La corteccia prefrontale
mediale è riconosciuta come sede di attività
rilevanti per il Sé nella maggior parte dei lavori, ma quale sia effettivamente
il suo ruolo -ammesso che si possa riconoscere e localizzare un simile compito
o sotto-funzione specifica- è difficile dirlo. La convinzione dell’importanza
di quest’area si basa, oltre che su prove in positivo come quelle prodotte dal
gruppo di Heatherton, anche su una prova in negativo, come quella avanzata da
Debra Gusnard della Washington University: la corteccia
prefrontale mediale è l’area cognitiva più
attiva quando il cervello è a riposo e risulta spesso più attiva in assenza di
qualsiasi impegno cognitivo che durante prove che la vedono selettivamente
interessata (Macrae, Heatherton and Kelley, A
Self Less Ordinary: The Medial prefrontal Cortex and You. Cognitive
Neurosciences III, Edited by Michael S. Gazzaniga, The MIT Press, 2004).
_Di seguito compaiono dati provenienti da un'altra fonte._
(** * Story node management bot: sync tracking and periodic monitoring

    A shallow embedding of the synchronisation-tracking and monitoring core
    of the bot:

    - [utils/helpers.py]                ([split_message]),
    - [services/sync_service.py]        ([SyncMonitor]),
    - [services/monitoring_service.py]  ([MonitoringService]).

    Modelling conventions.

    - A Python [str] is a list of characters; [len], slicing [s[:i]],
      [s[i:]] are [length], [take i], [drop i].
    - A Python [int] is a [Z].
    - A Python [float] is modelled by an exact rational [Q], and [/] by
      exact division that raises on a zero divisor: the rounding and the
      overflow of binary64 are outside the model.  What is proved of
      [sync_percent] and [sync_speed] rests on the tests the code makes
      ([> 0], [min(99.99, _)]), not on the digits of a quotient.
    - A [datetime] is a number of microseconds ([Z]); the reading of the
      clock ([datetime.now()]) is an explicit argument.
    - A [while] loop is a function with a fuel argument that answers [None]
      when the fuel is exhausted.
    - An operation that can raise answers in [result]. *)

From Stdlib Require Import ZArith QArith Qround Qminmax Ascii String List Lia Bool.
From stdpp Require Import base tactics option list gmap strings pretty.

Local Open Scope nat_scope.

(** * utils/helpers.py *)

Module Helpers.

Abbreviation str := (list ascii).

Definition newline : ascii := "010"%char.

(** Left-to-right scan that remembers the last position holding [c];
    [i] is the index of the head of [s], [found] the answer so far. *)
Fixpoint rfind_scan (c : ascii) (s : str) (i : Z) (found : Z) : Z :=
  match s with
  | [] => found
  | x :: t => rfind_scan c t (i + 1) (if Ascii.eqb x c then i else found)
  end.

(** [s.rfind(c, start, stop)] for [0 <= start] and [0 <= stop]: the highest
    index in the slice [s[start:stop]] that holds [c], or [-1]. *)
Definition rfind (s : str) (c : ascii) (start stop : nat) : Z :=
  rfind_scan c (take (stop - start) (drop start s)) (Z.of_nat start) (-1).

(** The index at which one iteration of the loop cuts [message]:
    [[
        split_index = message.rfind('\n', 0, max_length)
        if split_index == -1:
            split_index = max_length
    ]] *)
Definition split_index (message : str) (max_length : nat) : Z :=
  let split_index := rfind message newline 0 max_length in
  if (split_index =? -1)%Z then Z.of_nat max_length else split_index.

(** The [while len(message) > max_length] loop, followed by the final
    [parts.append(message)]. *)
Fixpoint split_loop (fuel : nat) (max_length : nat) (parts : list str)
    (message : str) : option (list str) :=
  match fuel with
  | O => None
  | S fuel' =>
      if max_length <? length message then
        let i := Z.to_nat (split_index message max_length) in
        split_loop fuel' max_length (parts ++ [take i message]) (drop i message)
      else Some (parts ++ [message])
  end.

(** [split_message(message, max_length)].  An iteration that makes progress
    removes at least one character, so [S (length message)] iterations are
    enough whenever the loop finishes at all ([split_loop_fuel_enough]). *)
Definition split_message (message : str) (max_length : nat) : option (list str) :=
  split_loop (S (length message)) max_length [] message.
Example captcha_file_name_example :
  captcha_file_path (py "../../etc/passwd") 2 (py "20261103_101500")
  = py "/config/www/rar_itp_captchas/captcha_______etc_passwd_attempt2_20261103_101500.png".
Proof. vm_compute. reflexivity. Qed.

Lemma new_format_date_shape_witness :
  exists year code day,
    py "2027-01-07" = year ++ [CH_DASH] ++ code ++ [CH_DASH] ++ zfill 2 day
    /\ In code MONTH_CODES /\ length code = 2%nat
    /\ (2 <= length (zfill 2 day))%nat
    /\ ~ In CH_DASH year /\ ~ In CH_DASH day.
Proof.
  apply (new_format_date_shape (py "itp valabilă până la 7-sep-2027.")).
  vm_compute. reflexivity.
Defined.

(** ** The registry of coordinators and the [check_now] service *)

Lemma singleton_entry_nonempty (c : nat) :
  bool_decide (({[K_COORDINATOR := c]} : gmap pystr nat) = ∅) = false.
Proof. apply bool_decide_eq_false_2. apply map_non_empty_singleton. Qed.

Lemma handle_check_now_vin (h : hass_state) (vin : pystr) (entry_vin : option pystr) :
  vin <> [] ->
  handle_check_now h (Some vin) entry_vin =
  match default ∅ (hass_data h) !! vin with
  | Some entry_data =>
    if bool_decide (entry_data = ∅) then None else entry_data !! K_COORDINATOR
  | None => None
  end.
Proof. intros Hne. unfold handle_check_now. by destruct vin. Qed.
(** Where a run of polygon steps takes the recording turtle: the sums of
    cosines and sines telescope. *)
Lemma simple_polygon_position (s angle : R) (n : nat) :
  forall t : SimpleTurtle,
  exists t',
    repeat_step n (polygon_step s angle) t = Normal t' /\
    2 * sin (angle * PI / 180 / 2) * (x (position t') - x (position t)) =
      s * (sin (heading t * PI / 180 + (INR n - / 2) * (angle * PI / 180))
           - sin (heading t * PI / 180 - angle * PI / 180 / 2)) /\
    2 * sin (angle * PI / 180 / 2) * (y (position t') - y (position t)) =
      s * (cos (heading t * PI / 180 - angle * PI / 180 / 2)
           - cos (heading t * PI / 180 + (INR n - / 2) * (angle * PI / 180))).
Proof.
  set (d := angle * PI / 180).
  induction n as [| n IH]; intros t.
  - exists t. split; [reflexivity |].
    replace (heading t * PI / 180 + (INR 0 - / 2) * d)
      with (heading t * PI / 180 - d / 2) by (simpl; lra).
    split; ring.
  - rewrite S_INR. cbn [repeat_step]. unfold polygon_step at 1.
    cbn [forward turn SimpleTurtle_Turtle simple_forward simple_turn bind
         position heading penColor path].
    match goal with
    | |- context [repeat_step n _ ?u] =>
        destruct (IH u) as [t' [Hrun [Hx Hy]]]
    end.
    cbn [position heading x y] in Hx, Hy.
    set (a := heading t * PI / 180) in *.
    replace ((heading t + angle) * PI / 180) with (a + d) in Hx, Hy
      by (unfold a, d; lra).
    replace (a + d + (INR n - / 2) * d) with (a + (INR n + 1 - / 2) * d)
      in Hx, Hy by lra.
    replace (a + d - d / 2) with (a + d / 2) in Hx, Hy by lra.
    pose proof (sin_half_step a d) as Hs.
    pose proof (cos_half_step a d) as Hc.
    exists t'. split; [exact Hrun |]. split.
    + replace (x (position t') - x (position t))
        with ((x (position t') - (x (position t) + s * cos a)) + s * cos a)
        by ring.
      rewrite Rmult_plus_distr_l, Hx.
      replace (2 * sin (d / 2) * (s * cos a))
        with (s * (2 * sin (d / 2) * cos a)) by ring.
      rewrite <- Hs. ring.
    + replace (y (position t') - y (position t))
        with ((y (position t') - (y (position t) + s * sin a)) + s * sin a)
        by ring.
      rewrite Rmult_plus_distr_l, Hy.
      replace (2 * sin (d / 2) * (s * sin a))
        with (s * (2 * sin (d / 2) * sin a)) by ring.
      rewrite <- Hc. ring.
Qed.

Lemma simple_polygon_closed (t : SimpleTurtle) (s : R) (n : nat) :
  (2 <= n)%nat ->
  exists t',
    drawPolygon t s (INR n) = Normal t' /\ position t' = position t.
Proof.
  intros Hn. rewrite drawPolygon_repeat.
  destruct (simple_polygon_position s (360 / INR n) n t)
    as [t' [Hrun [Hx Hy]]].
  exists t'. split; [exact Hrun |].
  assert (Hpos : 2 <= INR n) by (apply (le_INR 2); exact Hn).
  pose proof PI_RGT_0 as Hpi.
  set (d := 360 / INR n * PI / 180) in *.
  set (a := heading t * PI / 180) in *.
  assert (Hd : d = 2 * PI / INR n) by (unfold d; field; lra).
  assert (Hsin : 0 < sin (d / 2)).
  { assert (Hlt : / INR n < 1).
    { rewrite <- Rinv_1. apply Rinv_lt_contravar; lra. }
    assert (Hgt : 0 < / INR n) by (apply Rinv_0_lt_compat; lra).
    replace (d / 2) with (PI * / INR n) by (rewrite Hd; field; lra).
    apply sin_gt_0.
    - apply Rmult_lt_0_compat; lra.
    - rewrite <- (Rmult_1_r PI) at 2. apply Rmult_lt_compat_l; lra. }
  assert (Harg : a + (INR n - / 2) * d = a - d / 2 + 2 * INR 1 * PI).
  { rewrite Hd. simpl INR. field. lra. }
  rewrite Harg, sin_period, Rminus_diag, Rmult_0_r in Hx.
  rewrite Harg, cos_period, Rminus_diag, Rmult_0_r in Hy.
  apply Rmult_integral in Hx. apply Rmult_integral in Hy.
  destruct (position t') as [x' y'], (position t) as [x0 y0].
  cbn [x y] in Hx, Hy. f_equal.
  - destruct Hx as [Hx | Hx]; lra.
  - destruct Hy as [Hy | Hy]; lra.
Qed.

(** X8.  In exact real arithmetic a polygon of [n >= 2] sides is
    closed: on the recording turtle [drawPolygon] ends at the position
    it started from, for every side length and every initial position
    and heading. *)
Theorem drawPolygon_closes (t : SimpleTurtle) (s : R) (n : nat) :
  (2 <= n)%nat ->
  exists t',
    drawPolygon t s (INR n) = Normal t' /\ position t' = position t.
Proof.
  intros Hn. exact (simple_polygon_closed t s n Hn).
Qed.

Lemma drawPolygon_closes_witness :
  (2 <= 5)%nat /\
  exists t',
    drawPolygon newSimpleTurtle 10 (INR 5) = Normal t' /\
    position t' = position newSimpleTurtle.
Proof.
  split; [lia |]. apply (drawPolygon_closes newSimpleTurtle 10 5). lia.
Defined.

(** ** The spiral grows *)

Lemma full_turn_fraction (n : nat) : (1 <= n)%nat -> 0 <= 360 / INR n <= 360.
Proof.
  intros Hn. assert (Hpos : 1 <= INR n) by (apply (le_INR 1); exact Hn).
  assert (Hinv : 0 < / INR n <= 1).
  { split; [apply Rinv_0_lt_compat; lra |].
    rewrite <- Rinv_1. apply Rinv_le_contravar; lra. }
  unfold Rdiv. split.
  - apply Rmult_le_pos; lra.
  - rewrite <- (Rmult_1_r 360) at 2. apply Rmult_le_compat_l; lra.
Qed.

Lemma growth_step (r : R) (k : nat) : 0 <= r ->
  0 <= r * 1.05 ^ k /\ r * 1.05 ^ k <= r * 1.05 ^ S k.
Proof.
  intros Hr. assert (Hp : 0 < 1.05 ^ k) by (apply pow_lt; lra).
  assert (H0 : 0 <= r * 1.05 ^ k) by (apply Rmult_le_pos; lra).
  split; [exact H0 |]. simpl pow.
  replace (r * (1.05 * 1.05 ^ k)) with (r * 1.05 ^ k * 1.05) by ring.
  lra.
Qed.

(** X9.  In exact real arithmetic, for a radius [r >= 0] and an integer
    [n >= 1] the segments the spiral records on the recording turtle
    have exactly the chord lengths of the successive radii
    [r * 1.05^k], and these never decrease from one step to the next. *)
Theorem drawSpiralingCircle_grows (t : SimpleTurtle) (r : R) (n : nat) :
  0 <= r -> (1 <= n)%nat ->
  (exists t' segs,
     drawSpiralingCircle t r (INR n) = Normal t' /\
     getPath t' = getPath t ++ segs /\
     map segment_length segs =
       map (fun k => calculateChordLength (r * 1.05 ^ k) (360 / INR n))
           (seq 0 n)) /\
  forall k : nat,
    calculateChordLength (r * 1.05 ^ k) (360 / INR n)
    <= calculateChordLength (r * 1.05 ^ S k) (360 / INR n).
Proof.
  intros Hr Hn. pose proof (full_turn_fraction n Hn) as Hang. split.
  - rewrite drawSpiralingCircle_steps.
    destruct (simple_spiral_steps r (360 / INR n) n 0 t)
      as [t' [segs [Hrun [Hpath [Hlens _]]]]].
    exists t', segs. split; [exact Hrun |]. split; [exact Hpath |].
    rewrite Hlens. apply map_ext. intros k.
    apply Rabs_pos_eq.
    destruct (growth_step r k Hr) as [H0 H1].
    apply (chord_bounds _ _ _ H0 H1 Hang).
  - intros k. destruct (growth_step r k Hr) as [H0 H1].
    apply (chord_bounds _ _ _ H0 H1 Hang).
Qed.

Lemma drawSpiralingCircle_grows_witness :
  0 <= 10 /\ (1 <= 4)%nat /\
  (exists t' segs,
     drawSpiralingCircle newSimpleTurtle 10 (INR 4) = Normal t' /\
     getPath t' = getPath newSimpleTurtle ++ segs /\
     map segment_length segs =
       map (fun k => calculateChordLength (10 * 1.05 ^ k) (360 / INR 4))
           (seq 0 4)) /\
  forall k : nat,
    calculateChordLength (10 * 1.05 ^ k) (360 / INR 4)
    <= calculateChordLength (10 * 1.05 ^ S k) (360 / INR 4).
Proof.
  split; [lra |]. split; [lia |].
  apply (drawSpiralingCircle_grows newSimpleTurtle 10 4); [lra | lia].
Defined.

(** ** The planner follows the waypoints *)

Lemma atan_polar (a b : R) :
  a <> 0 ->
  sqrt (a * a + b * b) * cos (atan (b / a)) = Rabs a /\
  sqrt (a * a + b * b) * sin (atan (b / a)) = Rabs a * (b / a).
Proof.
  intros Ha. set (z := b / a).
  assert (Hq2 : 0 < 1 + z²).
  { pose proof (Rle_0_sqr z). lra. }
  pose proof (sqrt_lt_R0 _ Hq2) as Hq.
  pose proof (sqrt_def (1 + z²) (Rlt_le _ _ Hq2)) as Hqq.
  set (q := sqrt (1 + z²)) in *.
  assert (Habs : Rabs a * Rabs a = a * a).
  { unfold Rabs. destruct (Rcase_abs a); ring. }
  assert (Hd : sqrt (a * a + b * b) = Rabs a * q).
  { apply sqrt_lem_1.
    - pose proof (Rle_0_sqr a) as H1. pose proof (Rle_0_sqr b) as H2.
      unfold Rsqr in H1, H2. lra.
    - apply Rmult_le_pos; [apply Rabs_pos | lra].
    - replace (Rabs a * q * (Rabs a * q)) with (Rabs a * Rabs a * (q * q))
        by ring.
      rewrite Habs, Hqq. unfold z, Rsqr. field. exact Ha. }
  rewrite Hd, cos_atan, sin_atan. fold q. split; field; lra.
Qed.

(** The polar form of a displacement: length times the cosine and sine
    of its [atan2] angle give back the displacement. *)
Lemma atan2_polar (a b : R) :
  sqrt (a * a + b * b) * cos (Math.atan2 b a) = a /\
  sqrt (a * a + b * b) * sin (Math.atan2 b a) = b.
Proof.
  unfold Math.atan2.
  destruct (Rlt_dec 0 a) as [Hpos | Hnpos].
  - destruct (atan_polar a b) as [Hc Hs]; [lra |].
    rewrite Hc, Hs, Rabs_pos_eq by lra. split; [reflexivity | field; lra].
  - destruct (Rlt_dec a 0) as [Hneg | Hnneg].
    + destruct (atan_polar a b) as [Hc Hs]; [lra |].
      rewrite Rabs_left in Hc, Hs by exact Hneg.
      assert (Hba : - a * (b / a) = - b) by (field; lra).
      rewrite Hba in Hs.
      set (d := sqrt (a * a + b * b)) in *.
      set (cs := cos (atan (b / a))) in *.
      set (sn := sin (atan (b / a))) in *.
      destruct (Rle_dec 0 b) as [Hb | Hb].
      * rewrite neg_cos, neg_sin. fold cs sn. split; lra.
      * rewrite cos_minus, sin_minus, cos_PI, sin_PI. fold cs sn.
        split; lra.
    + assert (Ha : a = 0) by lra. subst a.
      destruct (Rlt_dec 0 b) as [Hb | Hb].
      * rewrite cos_PI2, sin_PI2.
        replace (0 * 0 + b * b) with (b * b) by ring.
        rewrite sqrt_square by lra. lra.
      * destruct (Rlt_dec b 0) as [Hb' | Hb'].
        -- rewrite cos_neg, sin_neg, cos_PI2, sin_PI2.
           replace (0 * 0 + b * b) with ((- b) * (- b)) by ring.
           rewrite sqrt_square by lra. lra.
        -- assert (Hb0 : b = 0) by lra. subst b.
           replace (0 * 0 + 0 * 0) with 0 by ring.
           rewrite sqrt_0. lra.
Qed.

(** One leg on the recording turtle: turning by the bearing minus the
    heading and moving by the distance displaces the turtle by exactly
    [next - current] and leaves it heading along the bearing. *)
Lemma simple_leg (t : SimpleTurtle) (current next : Point) :
  let h1 := heading t + (bearing current next - heading t) in
  let d := computeDistance current next in
  h1 = bearing current next /\
  x (position t) + d * cos (h1 * PI / 180)
    = x (position t) + (x next - x current) /\
  y (position t) + d * sin (h1 * PI / 180)
    = y (position t) + (y next - y current).
Proof.
  intros h1 d. pose proof PI_RGT_0 as Hpi.
  assert (Hh : h1 = bearing current next) by (unfold h1; ring).
  split; [exact Hh |]. rewrite Hh. unfold bearing, d, computeDistance.
  set (dx := x next - x current). set (dy := y next - y current).
  replace (Math.atan2 dy dx * 180 / PI * PI / 180) with (Math.atan2 dy dx)
    by (field; lra).
  replace ((x current - x next) * (x current - x next) +
           (y current - y next) * (y current - y next))
    with (dx * dx + dy * dy) by (unfold dx, dy; ring).
  destruct (atan2_polar dx dy) as [Hc Hs]. rewrite Hc, Hs. split; reflexivity.
Qed.

Lemma simple_travel (rest : list Point) :
  forall (t : SimpleTurtle) (current : Point) (emitted : list string),
  exists t' instrs,
    travel t current rest emitted = Normal (t', instrs) /\
    path t' = path t ++ legs_from (position t) current rest (penColor t) /\
    position t' = end_of_legs (position t) current rest /\
    heading t' = heading_after (heading t) current rest /\
    penColor t' = penColor t.
Proof.
  induction rest as [| next rest IH]; intros t current emitted.
  - exists t, emitted. cbn. rewrite app_nil_r. repeat split; reflexivity.
  - cbn [travel].
    cbn [turn forward getHeading SimpleTurtle_Turtle simple_turn
         simple_forward bind position heading penColor path].
    destruct (simple_leg t current next) as [Hh [Hx Hy]].
    cbv zeta in Hh, Hx, Hy. rewrite Hx, Hy, Hh.
    match goal with
    | |- context [travel ?u next rest ?em] =>
        destruct (IH u next em) as [t' [instrs [Hrun [Hpath [Hpos [Hhd Hpen]]]]]]
    end.
    cbn [position heading penColor path] in Hpath, Hpos, Hhd, Hpen.
    exists t', instrs. split; [exact Hrun |].
    split; [rewrite Hpath, <- app_assoc; reflexivity |].
    split; [exact Hpos |]. split; [exact Hhd | exact Hpen].
Qed.
(** * Flat routes: the route discovery and path-segment parser of
    packages/remix-dev/config/flat-routes.ts, embedded in Rocq.

    Strings are Stdlib strings of 8-bit characters, JavaScript's [undefined]
    is [None], a thrown [Error] is a value of [Error] carried by [Throw]. *)

From Stdlib Require Import Ascii ZArith Lia Bool.
From Stdlib Require String.
From stdpp Require Import gmap strings list fin_maps.

Local Open Scope Z_scope.
Local Open Scope nat_scope.

(** ** JavaScript string and array primitives used by the source *)

Module Js.

(** A string is truthy unless it is empty ([if (s)], [!s], [s || d]). *)
Definition truthy (s : string) : bool :=
  match s with
  | EmptyString => false
  | String _ _ => true
  end.

(** [s.startsWith(p)] *)
Fixpoint startsWith (s p : string) : bool :=
  match p, s with
  | EmptyString, _ => true
  | String _ _, EmptyString => false
  | String a p', String b s' => Ascii.eqb a b && startsWith s' p'
  end.

(** [s.includes(p)]: [p] starts at some position of [s]. *)
Fixpoint includes (s p : string) : bool :=
  startsWith s p ||
  match s with
  | EmptyString => false
  | String _ s' => includes s' p
  end.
La ratio su cui si basano queste deduzioni non è scevra da
critiche. Ad esempio, si può osservare che tutta la fisiologia corticale è
controllata da un’attività tonica di inibizione: l’attivazione di alcune parti
potrebbe configurarsi come una disinibizione che richiede un minore impegno
energetico e metabolico. Ancora, la maggiore attività a riposo potrebbe essere solo il frutto di un
errore di valutazione, dovuto alla bias che ci porta a ritenere a riposo
un cervello che non sta svolgendo un compito cosciente in quel preciso momento:
chi ci dice che non lavori di più, proprio negli intervalli liberi da attività
coscienti, un’area che si è dimostrata importante in processi di organizzazione
e categorizzazione delle memorie? Tuttavia anche queste argomentazioni possono
essere discusse e criticate (Gillihan &
Farah, Is Self Special? A Critical Review […] Psychological Bull.
131, 76-97, 2005).
L’autrice di questa nota, osservando che le attività cognitive ed affettive in cui si è rilevata l’attivazione della corteccia prefrontale mediale sono quanto mai numerose e varie, ha sollevato numerose obiezioni di metodo e di interpretazione dei risultati della ricerca, che hanno dato luogo ad un interessante dibattito, al termine del quale si è deciso di proseguire l’approfondimento critico della letteratura scientifica in un prossimo incontro aperto a tutti i soci.
L’autrice della
nota ringrazia Isabella Floriani per la correzione del testo.